## Exercise instructions
In the data below, how many lines include the word "toast"? Give only the number.

## Stored data entries
(** [handleRenameFolder] *)
Definition handleRenameFolder (rejects : option string) (folderId newName : string)
    (app : AppState) (store : Store) : AppState * Store :=
  match renameFolder rejects folderId newName store with
  | (Return updatedFolder, store') =>
      ({| app_cores := app_cores app;
          app_folders :=
            (λ f, if String.eqb (f_id f) folderId then updatedFolder else f)
              <$> app_folders app;
          selectedCore := selectedCore app;
          toast := toast app |}, store')
  | (Throw message, store') => (showError app message, store')
  end.

(** [handleSaveCore]; [session] is the id of the signed-in user, if any. *)
Definition handleSaveCore (rejects1 rejects2 : option string) (session : option string)
    (coreToSave : Core) (app : AppState) (store : Store) : AppState * Store :=
  match session with
  | None => (app, store)
  | Some userId =>
      let isEditing :=
        existsb (λ c, String.eqb (c_id c) (c_id coreToSave)) (app_cores app) in
      match saveCore rejects1 rejects2 coreToSave userId isEditing store with
      | (Return savedCore, store') =>
          ({| app_cores :=
                if isEditing
                then (λ c, if String.eqb (c_id c) (c_id savedCore) then savedCore else c)
                       <$> app_cores app
                else (app_cores app ++ [savedCore])%list;
              app_folders := app_folders app;
              selectedCore := Some savedCore;
              toast := Some (Success, "Core " ++ Str.dquote ++ c_id savedCore ++ Str.dquote
                                      ++ " saved.") |}, store')
      | (Throw message, store') => (showError app message, store')
      end
  end.

(** The application shows what the store holds for the user. *)
Definition inSync (userId : string) (app : AppState) (store : Store) : Prop :=
  fetchFoldersAndCores None None userId store = Return (app_cores app, app_folders app).

End CoreStore.
End CoreStore.

(* ===================================================================== *)
(** ** The request for an age model (services/coreService.ts) *)
(* ===================================================================== *)

Module AgeModelRequest.
Section AgeModelRequest.
Context `{JS : JSNumber}.







End AgeModelRequest.
End AgeModelRequest.

(* ===================================================================== *)
(** ** Further worked data *)
(* ===================================================================== *)

Module MoreSample.
Import Exact Sample.

(** A form that adds a measurement to the point [b] of [section1]. *)
Definition filledForm : gmap string string :=
  <["subsection" := " b "]> (<["delta18O" := "3.5"]> DataInputManager.initialFormState).

Definition filledSection : CoreSection :=
  {| sec_id := "S1"; sec_name := "Section 1";
     dataPoints := [shallow; <["delta18O" := dec 7 2]> deep];
     labAnalysis := Some {["delta18O" := dec 7 2]} |}.

(** The row [section1] is loaded from, and the section as loaded. *)
Definition row1 : CoreService.SectionRow :=
  {| CoreService.row_id := "S1";
     CoreService.row_name := "Section 1";
     CoreService.data_points := Some [shallow; deep];
     CoreService.lab_analysis := None |}.

Definition loaded1 : CoreSection :=
  {| sec_id := "S1"; sec_name := "Section 1";
     dataPoints := [shallow; deep]; labAnalysis := Some ∅ |}.

(** A row of a file whose columns are headed [2] and [1], in that order,
    and a mapping that sends both to the depth. *)
Definition numberedRow : list (string * value) := [("2", int 5); ("1", int 9)].
Definition numberedMapping : gmap string (option string) :=
  <["2" := Some "depth"]> {["1" := Some "depth"]}.

(** A section with a point that holds an infinite value and no subsection
    of its own. *)
Definition unboundedSection : CoreSection :=
  {| sec_id := "S1"; sec_name := "Section 1";
     dataPoints := [ <["age" := VUndefined]> (<["delta18O" := VNum (XInf false)]>
                                               {["depth" := int 10]}) ];
     labAnalysis := Some ∅ |}.

(** The import dialog before a file is chosen. *)
Definition idle : DataInputManager.ImportState :=
  {| DataInputManager.status := None;
     DataInputManager.isProcessing := false;
     DataInputManager.csvHeaders := [];
     DataInputManager.headerMap := None;
     DataInputManager.isMappingHeaders := false |}.

(** A service that dates depth 10 at 5 ka, whatever it is asked. *)
Definition dating : list CoreSection → list CoreService.TiePoint → CoreService.AgeModelReply :=
  λ _ _, CoreService.ReplySections (replyWith (int 5)).

Definition dated : list CoreSection :=
  [ {| sec_id := "S1"; sec_name := "Section 1";
       dataPoints := [ <["age" := int 5]> shallow; <["age" := VUndefined]> deep ];
       labAnalysis := None |} ].

(** A store with one folder holding one of the two cores of a user, and
    what the application shows for it. *)
Definition coreA : CoreStore.CoreRow :=
  {| CoreStore.core_id := "ODP-982A"; CoreStore.core_user_id := "u1";
     CoreStore.core_name := "Rockall Plateau"; CoreStore.core_project := "ODP";
     CoreStore.core_folder_id := Some "F1" |}.

Definition coreB : CoreStore.CoreRow :=
  {| CoreStore.core_id := "MD95-2042"; CoreStore.core_user_id := "u1";
     CoreStore.core_name := "Iberian Margin"; CoreStore.core_project := "IMAGES";
     CoreStore.core_folder_id := None |}.

Definition folder1 : CoreStore.FolderRow :=
  {| CoreStore.folder_id := "F1"; CoreStore.folder_user_id := "u1";
     CoreStore.folder_name := "North Atlantic" |}.

Definition store0 : CoreStore.Store :=
  {| CoreStore.cores := [coreA; coreB];
     CoreStore.folders := [folder1];
     CoreStore.sections := [("ODP-982A", storedRow)] |}.

Definition app0 : CoreStore.AppState :=
  {| CoreStore.app_cores :=
       [CoreStore.dbCoreToAppCore coreA; CoreStore.dbCoreToAppCore coreB];
     CoreStore.app_folders := [CoreStore.dbFolderToAppFolder folder1];
     CoreStore.selectedCore := None;
     CoreStore.toast := None |}.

## Solution to this problem
3